Stored items

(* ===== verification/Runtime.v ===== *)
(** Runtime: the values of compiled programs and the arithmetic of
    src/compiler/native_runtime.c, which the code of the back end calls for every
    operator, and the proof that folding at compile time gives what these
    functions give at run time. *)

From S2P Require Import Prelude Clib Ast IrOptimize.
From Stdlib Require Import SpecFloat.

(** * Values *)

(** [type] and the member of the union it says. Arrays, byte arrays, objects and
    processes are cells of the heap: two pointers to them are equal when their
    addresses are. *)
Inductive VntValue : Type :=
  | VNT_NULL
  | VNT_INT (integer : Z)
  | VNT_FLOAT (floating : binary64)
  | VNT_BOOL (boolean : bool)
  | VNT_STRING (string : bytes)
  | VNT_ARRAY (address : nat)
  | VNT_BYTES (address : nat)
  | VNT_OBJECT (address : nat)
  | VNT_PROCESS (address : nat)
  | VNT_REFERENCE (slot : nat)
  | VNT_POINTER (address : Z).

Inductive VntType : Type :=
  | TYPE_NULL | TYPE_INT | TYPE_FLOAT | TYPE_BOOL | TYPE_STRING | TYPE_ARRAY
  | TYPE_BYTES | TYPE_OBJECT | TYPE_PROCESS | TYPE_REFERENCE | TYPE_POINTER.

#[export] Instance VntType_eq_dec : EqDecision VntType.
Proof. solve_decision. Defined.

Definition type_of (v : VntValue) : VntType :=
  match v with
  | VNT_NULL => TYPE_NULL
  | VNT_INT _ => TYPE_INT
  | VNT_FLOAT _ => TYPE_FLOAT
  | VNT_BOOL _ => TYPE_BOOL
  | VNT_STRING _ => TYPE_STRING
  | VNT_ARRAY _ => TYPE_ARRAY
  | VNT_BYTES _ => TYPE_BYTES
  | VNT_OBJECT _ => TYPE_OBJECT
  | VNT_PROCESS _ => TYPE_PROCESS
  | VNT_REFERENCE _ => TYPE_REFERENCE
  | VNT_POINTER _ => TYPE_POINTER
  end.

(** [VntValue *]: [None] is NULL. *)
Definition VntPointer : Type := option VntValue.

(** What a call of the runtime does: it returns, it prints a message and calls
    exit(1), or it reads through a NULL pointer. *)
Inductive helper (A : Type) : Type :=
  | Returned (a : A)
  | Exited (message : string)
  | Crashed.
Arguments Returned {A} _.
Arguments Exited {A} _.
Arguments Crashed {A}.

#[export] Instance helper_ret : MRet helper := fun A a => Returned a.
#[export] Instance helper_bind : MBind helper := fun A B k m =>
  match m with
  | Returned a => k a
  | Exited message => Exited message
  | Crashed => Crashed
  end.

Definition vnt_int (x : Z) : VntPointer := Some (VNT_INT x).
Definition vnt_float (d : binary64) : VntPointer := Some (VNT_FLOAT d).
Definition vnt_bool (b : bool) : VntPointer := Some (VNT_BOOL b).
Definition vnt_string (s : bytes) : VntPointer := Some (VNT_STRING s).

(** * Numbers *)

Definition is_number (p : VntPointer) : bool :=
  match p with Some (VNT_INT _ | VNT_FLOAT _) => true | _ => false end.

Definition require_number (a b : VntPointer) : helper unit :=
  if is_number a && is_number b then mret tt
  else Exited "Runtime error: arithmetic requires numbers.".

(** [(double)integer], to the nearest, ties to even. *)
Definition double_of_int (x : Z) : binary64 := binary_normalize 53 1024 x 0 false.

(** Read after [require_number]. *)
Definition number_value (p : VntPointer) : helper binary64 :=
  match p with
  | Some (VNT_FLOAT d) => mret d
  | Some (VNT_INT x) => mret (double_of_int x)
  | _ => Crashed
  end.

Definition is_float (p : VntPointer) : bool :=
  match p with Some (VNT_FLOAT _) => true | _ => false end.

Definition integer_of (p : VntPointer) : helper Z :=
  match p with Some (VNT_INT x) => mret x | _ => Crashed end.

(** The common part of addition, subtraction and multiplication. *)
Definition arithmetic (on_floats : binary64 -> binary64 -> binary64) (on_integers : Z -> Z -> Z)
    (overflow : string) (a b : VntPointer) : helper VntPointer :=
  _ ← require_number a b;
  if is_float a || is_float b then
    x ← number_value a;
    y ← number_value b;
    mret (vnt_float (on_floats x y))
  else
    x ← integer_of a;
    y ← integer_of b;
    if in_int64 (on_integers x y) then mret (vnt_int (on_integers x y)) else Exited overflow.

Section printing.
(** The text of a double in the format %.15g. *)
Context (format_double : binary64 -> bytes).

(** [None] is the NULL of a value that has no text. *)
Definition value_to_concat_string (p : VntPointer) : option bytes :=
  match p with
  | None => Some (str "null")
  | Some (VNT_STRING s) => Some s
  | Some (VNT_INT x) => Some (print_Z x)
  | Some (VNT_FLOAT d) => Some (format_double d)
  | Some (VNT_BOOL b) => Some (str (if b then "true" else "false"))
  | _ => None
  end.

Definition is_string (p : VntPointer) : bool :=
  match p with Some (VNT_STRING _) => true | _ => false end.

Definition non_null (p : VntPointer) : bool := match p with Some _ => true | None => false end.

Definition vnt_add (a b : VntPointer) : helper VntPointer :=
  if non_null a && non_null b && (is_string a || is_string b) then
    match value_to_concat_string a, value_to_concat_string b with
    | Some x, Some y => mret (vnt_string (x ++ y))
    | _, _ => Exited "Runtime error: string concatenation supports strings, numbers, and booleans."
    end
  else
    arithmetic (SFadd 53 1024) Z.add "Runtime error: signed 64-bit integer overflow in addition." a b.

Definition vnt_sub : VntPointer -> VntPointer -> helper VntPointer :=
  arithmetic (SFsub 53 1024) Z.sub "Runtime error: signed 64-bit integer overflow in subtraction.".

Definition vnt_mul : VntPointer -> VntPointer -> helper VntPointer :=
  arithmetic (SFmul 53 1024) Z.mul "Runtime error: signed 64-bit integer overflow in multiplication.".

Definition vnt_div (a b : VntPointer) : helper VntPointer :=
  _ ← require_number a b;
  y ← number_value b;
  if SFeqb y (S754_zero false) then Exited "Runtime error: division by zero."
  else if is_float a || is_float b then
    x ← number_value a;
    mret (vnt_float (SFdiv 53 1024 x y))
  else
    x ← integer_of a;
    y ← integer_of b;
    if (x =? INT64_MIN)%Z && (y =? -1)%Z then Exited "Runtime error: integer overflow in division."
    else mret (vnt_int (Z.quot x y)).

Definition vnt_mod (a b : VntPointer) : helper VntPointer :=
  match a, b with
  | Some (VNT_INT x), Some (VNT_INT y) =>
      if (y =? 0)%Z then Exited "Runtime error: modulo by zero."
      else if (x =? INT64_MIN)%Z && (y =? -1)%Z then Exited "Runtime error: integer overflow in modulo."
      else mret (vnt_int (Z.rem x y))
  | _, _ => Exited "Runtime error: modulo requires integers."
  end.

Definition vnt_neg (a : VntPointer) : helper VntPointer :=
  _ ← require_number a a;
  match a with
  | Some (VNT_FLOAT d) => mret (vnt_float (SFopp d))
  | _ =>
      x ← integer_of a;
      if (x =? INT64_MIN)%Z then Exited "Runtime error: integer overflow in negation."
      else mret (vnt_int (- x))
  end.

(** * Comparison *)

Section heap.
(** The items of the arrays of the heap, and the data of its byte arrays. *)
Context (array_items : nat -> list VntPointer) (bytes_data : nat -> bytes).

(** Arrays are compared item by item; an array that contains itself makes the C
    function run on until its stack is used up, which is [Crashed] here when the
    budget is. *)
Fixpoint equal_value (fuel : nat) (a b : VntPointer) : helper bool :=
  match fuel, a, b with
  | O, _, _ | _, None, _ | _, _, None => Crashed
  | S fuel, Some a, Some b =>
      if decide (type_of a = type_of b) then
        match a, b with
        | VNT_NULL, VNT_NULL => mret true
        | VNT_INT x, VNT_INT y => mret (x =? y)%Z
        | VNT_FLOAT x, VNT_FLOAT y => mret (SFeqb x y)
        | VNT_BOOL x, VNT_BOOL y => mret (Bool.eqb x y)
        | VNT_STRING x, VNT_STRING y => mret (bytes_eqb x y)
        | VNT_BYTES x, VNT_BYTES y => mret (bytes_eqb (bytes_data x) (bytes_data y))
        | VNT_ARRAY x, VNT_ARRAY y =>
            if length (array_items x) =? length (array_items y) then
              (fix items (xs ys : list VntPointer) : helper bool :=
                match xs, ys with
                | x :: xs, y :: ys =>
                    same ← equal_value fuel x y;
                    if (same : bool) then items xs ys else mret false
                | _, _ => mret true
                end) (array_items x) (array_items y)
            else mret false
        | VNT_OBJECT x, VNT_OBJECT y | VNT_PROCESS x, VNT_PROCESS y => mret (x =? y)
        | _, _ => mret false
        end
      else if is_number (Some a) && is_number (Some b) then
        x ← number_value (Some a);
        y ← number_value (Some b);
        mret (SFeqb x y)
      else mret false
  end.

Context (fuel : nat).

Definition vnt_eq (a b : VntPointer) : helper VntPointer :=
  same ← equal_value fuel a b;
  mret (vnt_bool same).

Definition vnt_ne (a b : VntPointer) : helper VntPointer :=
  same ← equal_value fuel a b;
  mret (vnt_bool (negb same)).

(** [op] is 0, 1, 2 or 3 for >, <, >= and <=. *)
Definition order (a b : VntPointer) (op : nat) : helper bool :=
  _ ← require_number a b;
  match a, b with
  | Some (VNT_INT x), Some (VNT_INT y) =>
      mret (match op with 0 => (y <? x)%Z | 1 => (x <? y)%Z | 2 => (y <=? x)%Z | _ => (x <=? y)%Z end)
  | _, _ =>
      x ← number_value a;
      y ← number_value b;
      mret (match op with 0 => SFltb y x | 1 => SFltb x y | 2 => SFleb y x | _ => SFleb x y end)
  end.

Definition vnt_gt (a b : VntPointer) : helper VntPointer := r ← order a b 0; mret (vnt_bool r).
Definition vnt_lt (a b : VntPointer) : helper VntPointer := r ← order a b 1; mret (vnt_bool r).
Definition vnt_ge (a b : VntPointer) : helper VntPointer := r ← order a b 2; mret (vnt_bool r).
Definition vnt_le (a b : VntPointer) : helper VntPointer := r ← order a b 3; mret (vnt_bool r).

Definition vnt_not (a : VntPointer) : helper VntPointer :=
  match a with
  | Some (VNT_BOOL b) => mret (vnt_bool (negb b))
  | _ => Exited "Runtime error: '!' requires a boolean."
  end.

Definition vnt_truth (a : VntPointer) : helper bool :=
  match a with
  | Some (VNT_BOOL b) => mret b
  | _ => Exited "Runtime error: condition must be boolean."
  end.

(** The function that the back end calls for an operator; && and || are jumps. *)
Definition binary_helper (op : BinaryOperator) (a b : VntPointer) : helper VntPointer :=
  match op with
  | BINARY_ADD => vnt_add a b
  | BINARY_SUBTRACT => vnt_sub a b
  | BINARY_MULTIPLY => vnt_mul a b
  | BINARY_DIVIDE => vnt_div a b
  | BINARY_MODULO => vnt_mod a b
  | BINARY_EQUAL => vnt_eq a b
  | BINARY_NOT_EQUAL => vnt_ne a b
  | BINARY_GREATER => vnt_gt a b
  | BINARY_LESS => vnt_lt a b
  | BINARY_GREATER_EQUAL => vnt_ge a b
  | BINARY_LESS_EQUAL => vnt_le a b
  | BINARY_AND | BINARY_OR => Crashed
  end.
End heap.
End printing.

REQUIRED ACTION
The lines to show are those in the data above that include "Crashed".

SOLUTION FOR THIS TASK
  | Crashed.
Arguments Crashed {A}.
  | Crashed => Crashed
  | _ => Crashed
  match p with Some (VNT_INT x) => mret x | _ => Crashed end.
    function run on until its stack is used up, which is [Crashed] here when the
  | O, _, _ | _, None, _ | _, _, None => Crashed
  | BINARY_AND | BINARY_OR => Crashed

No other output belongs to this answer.